Juan Mauricio Wurmser is a founding partner, President and CEO of Wurmser Ogilvy & Mather, the O&M advertising firm in Guatemala. He is also founding partner and Chairman of Hill + Knowlton Strategies, Guatemala, the local subsidiary of this international public relations firm. He is a member of the Ogilvy Latina Executive Committee where he represents the Central American and Caribbean operations. Wurmser is involved in other business ventures in the marketing services and communications areas that include 141 Soho Square, MEC, Mindshare and Mediacom, all part of the WPP Group. He has more than 30 years of experience in the marketing of consumer goods throughout Latin America and a history of active participation in business chambers and organizations, as well as a spell of public service with the government of Guatemala.

==Career==
Prior to joining WO&M and Hill and Knowlton Guatemala in mid-1998, Wurmser served as Minister of Economy and Commerce of Guatemala. He was responsible for trade and industry promotion - with special emphasis on attracting foreign investment - and coordinated the regional and global economic integration efforts of the Arzú administration. He was a key member of the Guatemalan Economic Cabinet and sat on the Monetary Board where monetary, credit and exchange policies were defined. He was also Chairman of the Board of Governors of the Central American Bank of Economic Integration between 1997 and 1998.
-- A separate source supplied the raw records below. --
(** A user store to a page the kernel keeps for itself, such as the stack guard
    page, whose entry is present and writable but lacks PTE_U, never completes and
    never fails: every fault is answered with success and the store restarts, for
    any number of faults, instead of the process being killed. *)
Theorem guard_store_spins lo hi G free d a e sz va w s fuel :
  vm_inv lo hi G free s -> g_dirs G !! d = Some a -> coherent d a s -> LVm ∉ held s -> 0 <= va < KERNBASE ->
  as_pte a !! vpn va = Some e -> Z.testbit e 1 = true -> Z.testbit e 2 = false -> Z.testbit e 11 = false ->
  user_store fuel (kva d, sz) va w s = NoFuel.
Proof.
  intros Hi Hd Hco Hl Hva He Hw Hu Hcow. revert s Hi Hco Hl.
  unfold user_store. induction fuel as [|n IH]; intros s Hi Hco Hl; [done|]. cbn [access].
  assert (wp (translate true va true) (fun r s' => r = None /\ vm_inv lo hi G free s' /\ coherent d a s' /\ held s' = held s) s)
    as (r & s1 & E1 & -> & Hi1 & Hco1 & Hh1)%wp_ok.
  { eapply translate_wp; [exact Hi|exact Hd|done|done|]. intros t Ht. split_and!; try done; [|by apply vm_inv_paging].
    unfold user_entry. rewrite He. unfold permits. change PTE_U with (2 ^ 2). by rewrite has_bit, Hu, andb_false_r by lia. }
  unfold bind. rewrite E1. cbn [obind].
  assert (wp (pagefault (Some (kva d, sz)) va (Z.lor FEC_U FEC_WR)) (fun r s' => r = 0 /\ s' = s1) s1)
    as (r & s2 & E2 & -> & ->)%wp_ok.
  { eapply pagefault_writable_wp; try done. by rewrite Hh1. }
  rewrite E2. cbn [obind Z.ltb Z.compare]. apply IH; [done|done|by rewrite Hh1].
Qed.

End proofs.

(** ** Instances on the concrete machine *)

#[local] Existing Instance demo_image.

Lemma demo_coherent : coherent 1024 demo_as demo_s.
Proof. split; [done|]. intros v e. change (tlb demo_s) with (∅ : gmap Z Z). by rewrite lookup_empty. Qed.

Lemma user_store_private_witness :
  wp (user_store 2 (kva 1024, 8192) 4104 7) (fun r _ => r = Some tt) demo_s.
Proof.
  eapply wp_mono.
  - eapply (user_store_private 1024 1030 demo_G demo_free 1024 demo_as 8192 4104 7 demo_s);
      [exact demo_vm|done|exact demo_coherent|set_solver|done|done|by intros e|cbn; lia].
  - intros r s' [Hr _]. exact Hr.
Defined.

Lemma user_load_private_witness :
  wp (user_load 2 (kva 1024, 8192) 4104) (fun r _ => r = Some 0) demo_s.
Proof.
  eapply wp_mono.
  - eapply (user_load_private 1024 1030 demo_G demo_free 1024 demo_as 8192 4104 demo_s);
      [exact demo_vm|done|exact demo_coherent|set_solver|done|done|by intros e|cbn; lia].
  - intros r s' [-> _]. reflexivity.
Defined.

Lemma demo_few f : g_ext demo_G f + Z.of_nat (size (g_dirs demo_G)) + 2 < 2 ^ 16.
Proof. cbn [demo_G demo_Gf g_ext g_dirs]. by rewrite map_size_singleton. Qed.

Lemma cowuvm_copies_witness :
  wp (cowuvm (kva 1024) 8192) (fun r _ => r = 0 \/ exists c, r = kva c) demo_s.
Proof.
  eapply wp_mono.
  - eapply (cowuvm_copies 1024 1030 demo_G demo_free 1024 demo_as 8192 demo_s);
      [exact demo_vm|done|done|exact demo_few].
  - intros r s' [[-> _]|(c & _ & _ & _ & -> & _)]; eauto.
Defined.

Lemma pagefault_transparent_witness :
  wp (pagefault (Some (kva 1024, 8192)) 4104 (Z.lor FEC_U FEC_WR)) (fun r s' => r = 0 \/ r = -1) demo_s.
Proof.
  eapply wp_mono.
  - eapply (pagefault_transparent 1024 1030 demo_G demo_free 1024 demo_as 8192 4104);
      [exact demo_vm|done|exact demo_coherent|set_solver|done].
  - intros r s' (a' & free' & _ & _ & _ & _ & [[-> _]|[-> _]]); auto.
Defined.

Lemma freevm_releases_witness :
  wp (freevm (kva 1024)) (fun _ s' => exists free', vm_inv 1024 1030 (del_dir 1024 demo_G) free' s') demo_s.
Proof.
  eapply wp_mono.
  - eapply (freevm_releases 1024 1030 demo_G demo_free 1024 demo_as); [exact demo_vm|done].
  - intros r s' (free' & Hi & _). eauto.
Defined.

Lemma setupkvm_maps_kernel_witness : wp setupkvm (fun r _ => r = 0 \/ exists d, r = kva d) demo_s.
Proof.
  eapply wp_mono.
  - eapply (setupkvm_maps_kernel 1024 1030 demo_G demo_free); exact demo_vm.
  - intros r s' [[-> _]|(d & _ & _ & -> & _)]; eauto.
Defined.

(** Page 0 as exec leaves the page below a stack: present, writable, not the
    user's. *)
Lemma guard_store_spins_witness : user_store 1000 (kva 1024, 8192) 4 1 (demo_sf 3) = NoFuel.
Proof.
  apply (guard_store_spins 1024 1030 (demo_Gf 3) demo_free 1024 (demo_asf 3) (1026 * 4096 + 3) 8192 4 1 (demo_sf 3) 1000);
    try done; [apply demo_vm_flags; by right|set_solver].
Defined.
Before taking up public service, Wurmser was responsible for developing and implementing the franchise program of Pollo Campero, one of the most successful fast food restaurant chains in Central America, which led to its international expansion.
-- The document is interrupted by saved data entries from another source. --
Lemma allocproc_wp lo hi G free Q s (R : option nat -> pstate -> Prop) :
  sched_inv Q s -> vm_inv lo hi G free (pm s) -> LPtable ∉ held (pm s) ->
  ((forall j, (j < nproc)%nat -> p_state (procs s !!! j) <> UNUSED) -> R None s) ->
  (forall i s', free = [] -> (i < nproc)%nat -> p_state (procs s !!! i) = UNUSED -> sched_inv Q s' ->
     s' = put_procs (alter (given_back (nextpid s)) i (procs s)) (bump_pid s) -> R None s') ->
  (forall i f rest m' s', free = f :: rest -> lo <= f < hi -> cnt G f = 0 -> (i < nproc)%nat ->
     p_state (procs s !!! i) = UNUSED -> (forall j, (j < i)%nat -> p_state (procs s !!! j) <> UNUSED) ->
     sched_inv Q s' -> vm_inv lo hi (add_ext f 1 G) rest m' -> same_cpu (pm s) m' -> mem m' = mem (pm s) ->
     s' = put_pm m' (put_procs (alter (started f (nextpid s)) i (procs s)) (bump_pid s)) -> R (Some i) s') ->
  wp allocproc R s.
Proof.
  intros Hi Hvm Hl Hfull Hmem Hok. pose proof (si_np _ _ Hi) as Hnp. apply wp_bind, pacquire_wp; [done|].
  apply wp_bind, find_proc_wp.
  2:{ intros Hnone. apply wp_bind. eapply (prelease_wp LPtable s); [done|done|]. apply wp_ret.
      assert (put_pm (pm s) (locked LPtable s) = s) as -> by by destruct s. apply Hfull.
      intros j Hj. specialize (Hnone j ltac:(lia)). by apply bool_decide_eq_false in Hnone. }
  intros i Hin Hun Hmin. apply bool_decide_eq_true in Hun. cbn in Hun. assert (i < nproc)%nat as Hi' by lia.
  assert (forall j, (j < i)%nat -> p_state (procs s !!! j) <> UNUSED) as Hmin'
    by (intros j Hj; specialize (Hmin j ltac:(lia)); by apply bool_decide_eq_false in Hmin).
  assert (0 < length (runq s))%nat as Hnq by (destruct (si_me _ _ Hi); pose proof (rq_ncpu _ _ (si_rq _ _ Hi)); lia).
  assert (forall f, p_state (f (procs s !!! i)) <> RUNNABLE -> wf_proc (length (runq s)) (f (procs s !!! i)) ->
            sched_inv Q (put_procs (alter f i (procs s)) (bump_pid s))) as Hset.
  { intros f H1 H2. apply (sched_inv_pid Q _ (s32 (nextpid s + 1))) in Hi as Hb.
    apply (sched_inv_setp Q _ i f Hb); [done|cbn; congruence|done|done]. }
  apply wp_bind, wp_gets, wp_bind, wp_modify, wp_bind, wp_modify. cbn [nextpid locked put_pm put_nextpid procs].
  apply wp_bind. eapply (prelease_wp LPtable s); [done|done|]. apply wp_bind, wp_zoom.
  eapply vm_kalloc_wp; [exact Hvm| |].
  - intros E. apply wp_bind, wp_modify. rewrite Z.eqb_refl. apply wp_bind, wp_modify, wp_ret.
    match goal with |- R None ?x =>
      assert (x = put_procs (alter (given_back (nextpid s)) i (procs s)) (bump_pid s)) as ->
        by (cbn; rewrite !alter_alter_compose; by destruct s) end.
    eapply (Hmem i); [done|done|done| |done]. by apply Hset; [done|split].
  - intros f rest m' E Hf Hc0 Hsc Hm Hvm'. apply wp_bind, wp_modify. cbn [p_kstack].
    pose proof (managed_frame _ _ _ _ _ f Hvm Hf).
    rewrite (proj2 (Z.eqb_neq _ _)) by (apply kva_nonzero; lia). apply wp_bind, wp_modify, wp_ret.
    match goal with |- R _ ?x =>
      assert (x = put_pm m' (put_procs (alter (started f (nextpid s)) i (procs s)) (bump_pid s))) as ->
        by (cbn; rewrite !alter_alter_compose; by destruct s) end.
    eapply (Hok i f rest m'); [done|done|done|done|done|done| |done|done|done|done].
    apply sched_inv_pm. by apply Hset; [done|split].
Qed.

End alloc.

(** ** The scheduler *)

(** A process taken from the queues: runnable, no longer queued. *)
Record taken_proc (Q Q' : queues) (s s' : pstate) (p : nat) : Prop := {
  tk_frame : rq_frame s s';
  tk_rq : rq_inv Q' s';
  tk_cpu : forall i, p_rqcpu (procs s' !!! i) = p_rqcpu (procs s !!! i);
  tk_old : queued Q p;
  tk_queued : forall q, queued Q' q <-> queued Q q /\ q <> p
}.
His years as a corporate marketing executive include early assignments with the Guatemala subsidiaries of Warner Lambert, Avon, and Colgate-Palmolive, before joining British American Tobacco in 1978, a company that he served for 15 years in Guatemala, Panama, Spain, Mexico, and Argentina before returning to Guatemala as president and General Manager of its local subsidiary.

Wurmser has been committed to fostering Guatemala's viability through his participation in business chambers and organisations through the years.

More recently, he was chosen by The Guatemalan Management Association as CEO of the Year 2015, one of the most coveted awards of the regional business community, followed by the early 2016 recognition as Guatemala's Entrepreneur of the Year by the Central American edition of The Economist magazine.

In mid 2016, affiliation agreements were signed by the Wurmser Communications Group with MEC and Mindshare, two of the global premier Media Investment Management companies, thus expanding further the WPP Group footprint in Guatemala and the Central American region.

==Other information==
A native of Guatemala City, Wurmser holds a B.S. in business administration from The College of New Jersey (formerly Trenton State College) and also attended the graduate school of business of Universidad Francisco Marroquín in Guatemala.

Wurmser has been a member of the board of directors of the Chamber of Industry of Guatemala, was chairman of the Business Chamber of Guatemala in 1993 and also sat on the board of directors of the American Chamber of Commerce of Guatemala (AMCHAM) in 2009. He has been a board member of the Guatemalan Advertising Association (UGAP) over the years, having chaired it in 2001 and in 2013–2014. At present, he is also a member of the board of trustees of the Guatemala Development Foundation (FUNDESA).